(** From [10^21] on the printed form is [d.ddd...e+NN] and [parseInt] stops
    after the first digit. *)
Lemma parsedBytes_large x : 10 ^ 21 <= Z.abs x ->
  exists d, 1 <= d <= 9 /\ parsedBytes x = Z.sgn x * d.
Proof.
  intros Hx. unfold parsedBytes, toString.
  pose proof (shortest_large (Z.abs x) Hx) as Hc.
  rewrite (digits_length_large (shortest (Z.abs x))) by assumption.
  destruct (digits_spec (shortest (Z.abs x)) ltac:(lia)) as (d & ds & E & Hall & Hv & Hpos).
  specialize (Hpos ltac:(lia)). rewrite E.
  pose proof (Forall_inv Hall) as Hd. unfold isDigit in Hd.
  rewrite stripTrailingZeros_head by lia.
  exists d. split; [lia|].
  set (e := "e+" +:+ decimal (Z.of_nat (length (d :: ds)) - 1)).
  assert (Hone : Forall isDigit [d]) by (constructor; [exact Hd | constructor]).
  assert (Hval : roundToDouble (digitsValue [d]) = d).
  { unfold digitsValue; cbn [fold_left]. apply roundToDouble_small. lia. }
  assert (Hdot : forall s, takeDigits ("." +:+ s) = []) by reflexivity.
  assert (He : takeDigits e = []) by reflexivity.
  destruct (x <? 0) eqn:Es; [apply Z.ltb_lt in Es | apply Z.ltb_ge in Es].
  - replace (Z.sgn x) with (-1) by lia.
    destruct (stripTrailingZeros ds) as [|d' rest].
    + change ("-" +:+ showDigits [d] +:+ e) with (String "-" (showDigits [d] +:+ e)).
      rewrite parseInt_negative, Hval by assumption. cbn [orZero].
      destruct (- d =? 0) eqn:E0; [apply Z.eqb_eq in E0|]; lia.
    + change ("-" +:+ showDigits [d] +:+ "." +:+ showDigits (d' :: rest) +:+ e)
        with (String "-" (showDigits [d] +:+ ("." +:+ showDigits (d' :: rest) +:+ e))).
      rewrite parseInt_negative, Hval by (assumption || apply Hdot). cbn [orZero].
      destruct (- d =? 0) eqn:E0; [apply Z.eqb_eq in E0|]; lia.
  - replace (Z.sgn x) with 1 by lia.
    destruct (stripTrailingZeros ds) as [|d' rest].
    + change ("" +:+ showDigits [d] +:+ e) with (showDigits [d] +:+ e).
      rewrite parseInt_unsigned, Hval by assumption. cbn [orZero].
      destruct (d =? 0) eqn:E0; [apply Z.eqb_eq in E0|]; lia.
    + change ("" +:+ showDigits [d] +:+ "." +:+ showDigits (d' :: rest) +:+ e)
        with (showDigits [d] +:+ ("." +:+ showDigits (d' :: rest) +:+ e)).
      rewrite parseInt_unsigned, Hval by (assumption || apply Hdot). cbn [orZero].
      destruct (d =? 0) eqn:E0; [apply Z.eqb_eq in E0|]; lia.
Qed.
(** * stats/sample.go: descriptive statistics over possibly weighted samples

    The Go package [stats] computes bounds, sums, means, standard deviations
    and percentiles of a [Sample], a slice of float64 values with an optional
    slice of weights and a flag saying that the values are sorted.

    The development has five layers:
    - [float64]: IEEE 754 binary64 as the Standard Library specifies it
      ([SpecFloat], precision 53, emax 1024), with the comparisons and the
      conversions the Go code uses;
    - the package-level functions and the read-only methods, as functions of
      the contents of the slices;
    - an explicit store of backing arrays, so that sharing between slices,
      and between a sample and its copy, is visible;
    - [sort.Sort], [sort.Float64s] and [sort.Float64sAreSorted] of Go's
      standard library, which reach the data through [sort.Interface], and
      [sampleSorter], the implementation of that interface in this package;
    - the methods that sort or copy ([Sort], [Copy], [Percentile], [IQR]),
      over the store. *)

From Stdlib Require Import ZArith String Floats.SpecFloat.
From stdpp Require Import base option list.

Local Open Scope Z_scope.

(** ** float64 *)

Definition float64 : Type := spec_float.

Definition prec : Z := 53.
Definition emax : Z := 1024.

= DIRECTIONS =
Both the first line of the data above and the line with "rewrite parseInt_negative, Hval by assumption." must be included; please return exactly those lines and the ones between them.

= OUTPUT OF THE TASK =
(** From [10^21] on the printed form is [d.ddd...e+NN] and [parseInt] stops
    after the first digit. *)
Lemma parsedBytes_large x : 10 ^ 21 <= Z.abs x ->
  exists d, 1 <= d <= 9 /\ parsedBytes x = Z.sgn x * d.
Proof.
  intros Hx. unfold parsedBytes, toString.
  pose proof (shortest_large (Z.abs x) Hx) as Hc.
  rewrite (digits_length_large (shortest (Z.abs x))) by assumption.
  destruct (digits_spec (shortest (Z.abs x)) ltac:(lia)) as (d & ds & E & Hall & Hv & Hpos).
  specialize (Hpos ltac:(lia)). rewrite E.
  pose proof (Forall_inv Hall) as Hd. unfold isDigit in Hd.
  rewrite stripTrailingZeros_head by lia.
  exists d. split; [lia|].
  set (e := "e+" +:+ decimal (Z.of_nat (length (d :: ds)) - 1)).
  assert (Hone : Forall isDigit [d]) by (constructor; [exact Hd | constructor]).
  assert (Hval : roundToDouble (digitsValue [d]) = d).
  { unfold digitsValue; cbn [fold_left]. apply roundToDouble_small. lia. }
  assert (Hdot : forall s, takeDigits ("." +:+ s) = []) by reflexivity.
  assert (He : takeDigits e = []) by reflexivity.
  destruct (x <? 0) eqn:Es; [apply Z.ltb_lt in Es | apply Z.ltb_ge in Es].
  - replace (Z.sgn x) with (-1) by lia.
    destruct (stripTrailingZeros ds) as [|d' rest].
    + change ("-" +:+ showDigits [d] +:+ e) with (String "-" (showDigits [d] +:+ e)).
      rewrite parseInt_negative, Hval by assumption. cbn [orZero].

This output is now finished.